Nell’ottimo testo della più famosa allieva di Jung, Marie-Louise von Franz, dedicato all’analisi dei sogni (1), sono riportati alcuni esempi delle riflessioni che è possibile effettuare su un tipo di materiale onirico particolarmente interessante. Avrei piacere di condividere, in questo breve articolo, un esempio che riguarda uno degli aspetti più affascinanti della psicologia Junghiana: la presenza dell’Anima nelle immagini dei sogni.

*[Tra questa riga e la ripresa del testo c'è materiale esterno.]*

(** A frame the child holds is a new table or a page of the parent. *)
Lemma dst_holder q f : position q → holder (vm_mem v) dst q = Some f →
  ((length q <= 3)%nat ∧ rc_of v0 f = 0 ∧ rc_of v f = 1) ∨
  (length q = 4%nat ∧ ∃ va e0, user_page v0 src va e0 ∧ f = e0 .& VMM_PHYS_MASK ∧ rc_of v f = rc_of v0 f + 1).
Proof.
  intros Hq Hh. pose proof Hq as (Hv & Hl & Hsh). destruct (decide (length q = 4%nat)) as [Hl4|Hl4].
  - right. split; [done|].
    destruct (holder_user v dst dst_space q f Hq Hl4 Hh) as (va & e & Hva & Hu & ->).
    destruct (dst_page va e Hu) as (e0 & Hu0 & HP & ->). exists va, e0. split; [done|].
    rewrite shared_entry_phys by (by eapply page_range_of). split; [done|].
    by rewrite (cl_page _ _ _ _ _ _ _ C va e0 Hu0), HP.
  - left. split; [lia|]. rewrite holder_table in Hh by lia. apply (cl_private _ _ _ _ _ _ _ C q f); (done || lia).
Qed.

Lemma apart_dst_src : apart v dst src.
Proof.
  constructor.
  - intros q t Hv Hl Hw (p & Hp & Hh). rewrite (cl_walk _ _ _ _ _ _ _ C) in Hw by done.
    destruct (pt_tables _ _ _ (proj2 (so_root _ _ Hs)) q t Hv Hl Hw) as [_ Hrc].
    destruct (dst_holder p t Hp Hh) as [(_ & H0 & _)|(_ & va & e0 & Hu & -> & _)]; [lia|].
    destruct (so_frame _ _ Hs va e0 Hu) as (_ & _ & Hno). by apply (Hno q).
  - intros va e q (e0 & Hu & ->)%src_page Hq Hh. rewrite entry_frame in * by (by eapply page_range_of).
    destruct (so_frame _ _ Hs va e0 Hu) as (_ & Hrc & _).
    destruct (dst_holder q _ Hq Hh) as [(_ & H0 & _)|(Hl & _ & _ & _ & _ & Hrc')]; [lia|]. split; [done|lia].
Qed.

(** Pages keep their bytes. *)
Lemma page_bytes_kept va e0 b : user_page v0 src va e0 → page_range (e0 .& VMM_PHYS_MASK) b →
  read8 (vm_mem v) b = read8 m0 b.
Proof.
  intros Hu Hb. pose proof (so_frame _ _ Hs va e0 Hu) as Hown.
  pose proof (own_is_frame v0 src _ (so_root _ _ Hs) Hown) as Hf. destruct Hown as (_ & Hrc & Hno).
  destruct (cl_mem _ _ _ _ _ _ _ C b) as [?|[(g & Hg & H0 & Hb')|(q & t & (Hv & _) & Hl & Hw & Hb')]]; [done|exfalso..].
  - rewrite (frames_disjoint _ g b Hf Hg Hb Hb') in Hrc. lia.
  - destruct (pt_tables _ _ _ (proj2 (so_root _ _ Hs)) q t Hv) as [Ht _]; [lia|done|].
    apply (Hno q Hv); [lia|]. by rewrite (frames_disjoint _ t b Hf Ht Hb Hb').
Qed.

Lemma bytes_kept va e0 r e : user_page v0 src va e0 → root_ok v r → user_page v r va e →
  e .& VMM_PHYS_MASK = e0 .& VMM_PHYS_MASK → ubyte (vm_mem v) r va = ubyte m0 src va.
Proof.
  intros Hu Hok Hu' He. unfold ubyte. rewrite (user_page_physical v r va e Hok Hu'), He.
  rewrite (user_page_physical v0 src va e0 (so_root _ _ Hs) Hu).
  apply (page_bytes_kept va e0); [done|]. unfold page_range. pose proof (Z.mod_pos_bound va PAGE_SIZE ltac:(done)). lia.
Qed.

(** Permissions, as the program sees them. *)
Lemma entry_permissions (b : bool) e0 : 0 <= e0 < 2^64 → let e := if b then cow_entry e0 else e0 in
  has e VMM_WRITE || has e VMM_COW = has e0 VMM_WRITE || has e0 VMM_COW.
Proof.
  intros He. destruct b; [|done]. cbv zeta. rewrite cow_entry_write. destruct (has e0 VMM_WRITE) eqn:E.
  - by rewrite (cow_entry_cow e0 E).
  - rewrite cow_entry_readonly; [done|done|]. rewrite has_write in *. by rewrite flags_bit.
Qed.

Lemma page_writable w r va e : root_ok w r → user_page w r va e →
  user_ok (vm_mem w) r va = true ∧ writable (vm_mem w) r va = has e VMM_WRITE || has e VMM_COW ∧
  has (vmm_get_flags (vm_mem w) r va) VMM_WRITE = has e VMM_WRITE.
Proof.
  intros [_ Hwf] (_ & Hl & Hu). unfold user_ok, writable. rewrite (get_flags_leaf _ _ _ Hwf), Hl. cbn [leaf_flags].
  rewrite user_present_bits, !has_write, !has_cow, !flags_bit by lia.
  rewrite <- has_present, <- has_user, (leaf_present _ _ _ _ _ Hl), Hu. done.
Qed.

(** A third space: no table of it is written, nothing of it is given back. *)
Section Third.
Context (r' : Z) (Hs' : space_ok v0 r') (Ha : apart v0 src r').

Lemma third_bytes f b : is_frame f → 0 < rc_of v0 f → page_range f b →
  (∀ q, position q → (length q <= 3)%nat → holder m0 src q ≠ Some f) → read8 (vm_mem v) b = read8 m0 b.
Proof.
  intros Hf Hrc Hb Hno.
  destruct (cl_mem _ _ _ _ _ _ _ C b) as [?|[(g & Hg & H0 & Hb')|(q & t & Hq & Hl & Hw & Hb')]]; [done|exfalso..].
  - rewrite (frames_disjoint f g b Hf Hg Hb Hb') in Hrc. lia.
  - pose proof Hq as (Hv & _). destruct (pt_tables _ _ _ (proj2 (so_root _ _ Hs)) q t Hv) as [Ht _]; [lia|done|].
    apply (Hno q Hq); [lia|]. rewrite holder_table, Hw by lia. by rewrite (frames_disjoint f t b Hf Ht Hb Hb').
Qed.

Lemma third_untouched : untouched v0 v r'.
Proof.
  constructor.
  - apply (cl_src _ _ _ _ _ _ _ C).
  - intros q t Hv Hl Hw. destruct (pt_tables _ _ _ (proj2 (so_root _ _ Hs')) q t Hv Hl Hw) as [Ht Hrc].
    pose proof (cl_ge _ _ _ _ _ _ _ C t). split; [lia|]. intros b Hb. apply (third_bytes t b Ht Hrc Hb).
    intros p Hp _ Hh. apply (ap_table _ _ _ Ha q t Hv Hl Hw). by exists p.
  - intros va e Hu. pose proof (so_frame _ _ Hs' va e Hu) as Hown.
    pose proof (own_is_frame v0 r' _ (so_root _ _ Hs') Hown) as Hf. destruct Hown as (_ & Hrc & _).
    pose proof (cl_ge _ _ _ _ _ _ _ C (e .& VMM_PHYS_MASK)). split; [lia|]. intros b Hb.
    apply (third_bytes _ b Hf Hrc Hb). intros q Hq Hl Hh. destruct (ap_page _ _ _ Ha va e q Hu Hq Hh). lia.
Qed.

(** A user page of the parent is held at its position. *)
Lemma user_page_holds va e0 : user_page v0 src va e0 → holds v0 src (e0 .& VMM_PHYS_MASK).
Proof.
  intros Hu. pose proof (Hpriv va e0 Hu) as Hsh. exists (vpath va). split.
  - split; [apply vpath_valid|]. split; [simpl; lia|exact Hsh].
  - by apply user_page_holder.
Qed.

Lemma third_apart : apart v dst r'.
Proof.
  pose proof third_untouched as Hun.
  constructor.
  - intros q t Hv Hl Hw (p & Hp & Hh).
    rewrite (same_entries_walk _ _ _ _ (untouched_entries v0 v r' Hun)) in Hw by (done || lia).
    destruct (pt_tables _ _ _ (proj2 (so_root _ _ Hs')) q t Hv Hl Hw) as [Ht Hrc].
    destruct (dst_holder p t Hp Hh) as [(_ & H0 & _)|(_ & va & e0 & Hu & -> & _)]; [lia|].
    by apply (ap_table _ _ _ Ha q _ Hv Hl Hw), (user_page_holds va).
  - intros va e q Hu%(untouched_page v0 v r' Hun) Hq Hh.
    destruct (so_frame _ _ Hs' va e Hu) as (_ & Hrc & _).
    destruct (dst_holder q _ Hq Hh) as [(_ & H0 & _)|(Hl & _ & _ & _ & _ & Hrc')]; [lia|]. split; [done|lia].
Qed.
End Third.

(** After a failed clone the child is destroyed and every count is what it was. *)
Lemma counts_restored v' : destroyed v dst v' → ∀ f, rc_of v' f = rc_of v0 f.
Proof.
  intros (_ & _ & Hheld & Hrc & _) f. destruct (decide (rc_of v' f = rc_of v0 f)) as [|Hne]; [done|exfalso].
  assert (¬ holds v dst f) as Hno.
  { intros Hh. apply Hne. rewrite (Hheld f Hh). destruct Hh as (q & Hq & Hf).
    destruct (dst_holder q f Hq Hf) as [(_ & H0 & H1)|(_ & _ & _ & _ & _ & H1)]; lia. }
  rewrite (Hrc f Hno) in Hne. destruct (decide (rc_of v0 f = 0)) as [H0|H0].
  - destruct (cl_free _ _ _ _ _ _ _ C f H0) as [?|(q & Hq & Hl & Hw)]; [lia|].
    apply Hno. exists q. by rewrite holder_table.
  - apply Hne, (cl_rc _ _ _ _ _ _ _ C); [|done]. intros va e Hu <-. apply Hne.
    rewrite (cl_page _ _ _ _ _ _ _ C va e Hu). destruct (P (vpath va)) eqn:EP; [|lia]. exfalso. apply Hno.
    pose proof (page_dst va e Hu EP) as Hu'. pose proof (Hpriv va e Hu) as Hsh.
    exists (vpath va). split; [split; [apply vpath_valid|]; split; [simpl; lia|exact Hsh]|].
    rewrite <- (shared_entry_phys e (page_range_of va e Hu)).
    apply user_page_holder; [apply dst_space|done].
Qed.
End State.
End Cloned.

(** ** What a program sees *)

Section View.
Context {S : Type} `{FA : FrameAllocator S}.
Implicit Types v : vm S.
Abbreviation rc_of v := (fa_rc (vm_pmm v)).

(** In [v'] space [r'] has the pages, permissions and bytes of space [r] in [v]. *)
Definition same_view (v v' : vm S) (r r' : Z) : Prop :=
  ∀ va, 0 <= va < USER_SPACE_TOP →
    user_ok (vm_mem v') r' va = user_ok (vm_mem v) r va ∧
    writable (vm_mem v') r' va = writable (vm_mem v) r va ∧
    (user_ok (vm_mem v) r va = true → ubyte (vm_mem v') r' va = ubyte (vm_mem v) r va).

Secondo la concezione di Jung, il concetto di Anima esprime la personificazione di tutte le tendenze psicologiche femminili della psiche dell’uomo (2). Riguarderebbe tutto ciò che non appartiene agli aspetti che, culturalmente parlando (almeno all’epoca di Jung), appaiono meno attribuibili con immediatezza alla figura maschile.
Ne sono esempi i sentimenti, gli atteggiamenti vaghi e imprecisi, i presentimenti, gli aspetti irrazionali, l’amore di sé, l’atteggiamento nei confronti dell’inconscio. L’Anima sarebbe dunque un elemento interiore inconscio avente caratteristiche femminili. Lo stesso meccanismo, secondo Jung, sarebbe presente anche nella donna. Il sesso femminile possiederebbe, all’opposto, un elemento inconscio avente caratteristiche maschili, definito Animus.
Si parla spesso, ancora oggi, di questo aspetto nelle dinamiche dell’innamoramento. Anima e Animus si presterebbero con una certa facilità ad essere “proiettati” sul partner, facendo scattare i meccanismi dell’attrazione in maniera estremamente passionale. In sostanza, quando un essere umano sovrappone su un’altra persona la figura idealizzata di Anima o Animus che alberga nel proprio inconscio, l’attrazione verso di essa sarebbe inevitabilmente irresistibile.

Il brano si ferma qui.